Sova Reflections During the Crisis

As our country continues to manage the early days of the COVID-crisis, with communities facing unprecedented challenges, higher education institutions across the country are rallying to meet the needs of their students. Over the past week, Sova has had the opportunity to listen and learn from individuals on the front lines of this crisis at colleges and universities in places like Texas, Ohio, New York, Oregon, and Missouri.

Knowing how difficult transformational change is under ‘normal’ circumstances, we recognize that crises such as this pandemic will require even greater focus and attention on adaptive leadership, creative collaboration across silos, and collective commitment to remaking structures to level the playing field for those populations that have historically been — and will continue to be — most impacted by this pandemic.In support of those working tirelessly to meet the needs of students during this critical time and with the hope that sharing our learnings will help ease the inevitable anxieties that come in times of uncertainty, we offer the following reflections.

1. Resilience comes in part through trading the 24 hour-news cycle for authentic, albeit virtual, connections with colleagues, friends, and community members — and from helping where you can.

While staying abreast of the latest information is essential for the care and safety of self and community, it is equally important to step away from the flood of media alerts to attend to those who are nearest. Being present for one’s colleagues and community while practicing social distancing/isolation is, for many, a source of strength and resilience. Giving space to those in your life to make meaning together during these crazy times is important. And small gestures can go a long way, like checking on an elderly neighbor by phone, finding time to actively support a colleague emotionally amid the ‘all hands on deck’ situations we know many of you are in both professionally and personally, or connecting with your local United Way to see how you might contribute help to those in dire need in your region. The collective force of human beings with a shared sense of purpose supporting each other and working through difficult problems together is unbeatable, even by a pandemic.
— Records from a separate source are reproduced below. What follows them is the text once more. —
(** The calls for a whole stream without carriage returns: the writes
    are the renderings of groups of raw lines that, put back together,
    spell the fragment retained at the start followed by the stream. *)
Lemma frame_stream_rebuilds (rt : Runtime) (atype : string) (d : Z)
    (chunks : list (list byte)) :
  forall (t : Task) (tr : list event),
    cr_free (retained t (Some d) atype ++ concat chunks) = true ->
    exists groups : list (list (list byte) * bool),
      result_of (frame_stream rt atype d chunks t tr)
      = Ok (map (render rt t atype) groups) /\
      concat (map (fun g => rebuild (fst g) (snd g)) groups)
      = retained t (Some d) atype ++ concat chunks /\
      retained (task_of (frame_stream rt atype d chunks t tr)) (Some d) atype
      = [].
Proof.
  induction chunks as [|chunk rest IH]; intros t tr Hcr.
  - cbn [concat] in *.
    destruct (framer_call_rebuilds rt t tr [] atype d true Hcr)
      as (lines & marked & kept & tr' & Hrun & Hre & Hkept & _).
    specialize (Hkept eq_refl). subst kept.
    exists [(lines, marked)].
    cbn [frame_stream]. unfold bind, ret, result_of, task_of.
    rewrite Hrun. cbn. rewrite app_nil_r in *.
    split; [reflexivity|]. split; [exact Hre|].
    now rewrite lookup_insert_eq.
  - cbn [concat] in *. rewrite app_assoc in Hcr.
    pose proof Hcr as Hcr1. rewrite cr_free_app in Hcr1.
    apply andb_true_iff in Hcr1 as [Hcr1 Hcr2].
    destruct (framer_call_rebuilds rt t tr chunk atype d false Hcr1)
      as (lines & marked & kept & tr' & Hrun & Hre & _ & _).
    set (t1 := set_fd_to_buffer (<[(d, atype) := kept]> (fd_to_buffer t)) t)
      in *.
    assert (Hret1 : retained t1 (Some d) atype = kept).
    { unfold retained, t1. cbn. now rewrite lookup_insert_eq. }
    assert (Hcr' : cr_free (retained t1 (Some d) atype ++ concat rest) = true).
    { rewrite Hret1, cr_free_app, Hcr2, andb_true_r.
      rewrite <- Hre, cr_free_app in Hcr1.
      now apply andb_true_iff in Hcr1 as [_ Hk]. }
    destruct (IH t1 tr' Hcr') as (groups & Hres & Hcat & Hfinal).
    exists ((lines, marked) :: groups).
    cbn [frame_stream]. unfold bind, ret, result_of, task_of in *.
    rewrite Hrun.
    destruct (frame_stream rt atype d rest t1 tr') as [[[outs|e] t2] tr2];
      cbn [fst snd] in *; [| discriminate Hres].
    injection Hres as ->.
    split; [| split].
    + cbn [map]. f_equal.
    + cbn [map concat fst snd]. rewrite Hcat, Hret1.
      now rewrite app_assoc, Hre, <- app_assoc.
    + exact Hfinal.
Qed.

(** * Further properties *)

(** ** Invariants of histories *)

Section Steps.

Variable R : state -> state -> Prop.
Hypothesis R_refl : forall s, R s s.
Hypothesis R_trans : forall s1 s2 s3, R s1 s2 -> R s2 s3 -> R s1 s3.

Lemma steps_in_ret {A : Type} (a : A) : steps_in R (ret a).
Proof. intros t tr. apply R_refl. Qed.

Lemma steps_in_raise {A : Type} (e : exn) : steps_in R (@raise A e).
Proof. intros t tr. apply R_refl. Qed.

Lemma steps_in_get : steps_in R get.
Proof. intros t tr. apply R_refl. Qed.

Lemma steps_in_modify (f : Task -> Task) :
  (forall t tr, R (t, tr) (f t, tr)) -> steps_in R (modify f).
Proof. intros Hf t tr. apply Hf. Qed.

Lemma steps_in_emit (e : event) :
  (forall t tr, R (t, tr) (t, tr ++ [e])) -> steps_in R (emit e).
Proof. intros He t tr. apply He. Qed.

Lemma steps_in_bind {A B : Type} (m : M A) (k : A -> M B) :
  steps_in R m -> (forall a, steps_in R (k a)) -> steps_in R (bind m k).
Proof.
  intros Hm Hk t tr. unfold bind.
  specialize (Hm t tr). unfold task_of, trace_of in *.
  destruct (m t tr) as [[[a|e] t'] tr']; cbn [fst snd] in *.
  - eapply R_trans; [exact Hm | apply Hk].
  - exact Hm.
Qed.

Lemma steps_in_when (cond : bool) (body : M unit) :
  steps_in R body -> steps_in R (when cond body).
Proof. intros Hb. destruct cond; [exact Hb | apply steps_in_ret]. Qed.

(** A history of methods that each step within [R] stays within [R]. *)
Lemma run_methods_steps (rt : Runtime) (ms : list method) :
  (forall m, In m ms -> steps_in R (invoke rt m)) ->
  forall t tr, R (t, tr) (run_methods rt ms t tr).
Proof.
  induction ms as [|m rest IH]; intros Hall t tr; cbn [run_methods].
  - apply R_refl.
  - eapply R_trans.
    + apply (Hall m). now left.
    + apply IH. intros m' Hin. apply Hall. now right.
Qed.

End Steps.

(** One step of an invariant argument: [on_modify] and [on_emit] settle
    what an assignment and a collaborator call do to the relation. *)
Ltac steps_step Hrefl Htrans on_modify on_emit :=
  match goal with
  | |- steps_in _ (bind _ _) =>
      apply (steps_in_bind _ Htrans); [| intros ?]
  | |- steps_in _ (when _ _) => apply (steps_in_when _ Hrefl)
  | |- steps_in _ (modify _) =>
      apply steps_in_modify; intros ? ?; on_modify
  | |- steps_in _ (emit _) =>
      apply steps_in_emit; intros ? ?; on_emit
  | |- steps_in _ (ret _) => apply (steps_in_ret _ Hrefl)
  | |- steps_in _ (raise _) => apply (steps_in_raise _ Hrefl)
  | |- steps_in _ get => apply (steps_in_get _ Hrefl)
  | |- steps_in _ (match ?x with _ => _ end) => destruct x
  | |- steps_in _ (let '(_, _) := ?x in _) => destruct x
  end.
2. Calibrating to purpose can help you keep your head up.

Chances are, if you are reading this blog (and aren’t related to one of us), you do work that has broad social purpose. Whether you work at a college or university or support higher education as an advocate or policy maker, you work every day to deliver value to and ensure genuine upward mobility for more through higher education. If you work at an institution, your value as a vital member of your community is clear and your influence extends beyond your primary focus on students. It is especially important in times of enormous uncertainty to keep your broad sense of purpose close at hand and heart – it is this sense of purpose that strengthens optimism and fuels creative energy during hard times. Connect with your purpose, and the solidarity with others that comes through purpose-driven collaboration, and let it feed you.

A student success leader told us last week that he has never been prouder of his team or clearer about their value to the college and community than he is now during this crisis.

3. Recognizing your privilege in all of its forms, and the crushing inequities that are highlighted during this time, is important for perspective and action.

The impact of the pandemic is touching every single one of us in one way or another, and it’s important to keep in mind those who are most adversely affected in times like these – and why. The crisis created by COVID-19 is revealing in stark ways how unevenly opportunities are distributed in this country, as those who already face the greatest barriers will be hardest hit. Lower-income families that don’t have internet at home, single parents who have lost their access to childcare, those working in a range of hospitality and service industries, English language learners, and the working poor who live on the economic margins without savings are the most vulnerable. These are the students served in largest numbers by access-oriented colleges and universities. Taking the opportunity afforded by COVID-19 to interrogate patterns of racial and socioeconomic inequity, and the forms privilege and disenfranchisement take, is time well spent for both reflection and action.

As one student success leader said to us last Friday, “We don’t want to lose sight of the gaps that are being revealed once things get ‘back to normal.’ We must not allow that to happen.”

4. Appreciating the muscles you’re building during the crisis will serve you well as you manage in the moment and look ahead to the future.

As we connect with student success leaders who are working around the clock to ensure students are protected and supported during the pandemic, we’re hearing about unprecedented cross-silo collaboration that, despite currently taking the form of triage, shows the kind of nimbleness and creativity institutions need now and will continue to need moving forward. Access-oriented community colleges and universities are resilient entities that are unfortunately accustomed to doing lots with little, and the muscles being built and strengthened in this crisis are those that will be needed in the uncertain future.

In these moments of crisis, we find moments that speak to our shared humanity and interconnectedness, our strengths and our weaknesses, and our biases as well as the opportunities to shatter existing ways of knowing and being. We must allow ourselves the space to learn the lessons, empathize with others, and engage together in new ways. This will take strength, resilience, courage, humility, and a deep sense of personal care for each other.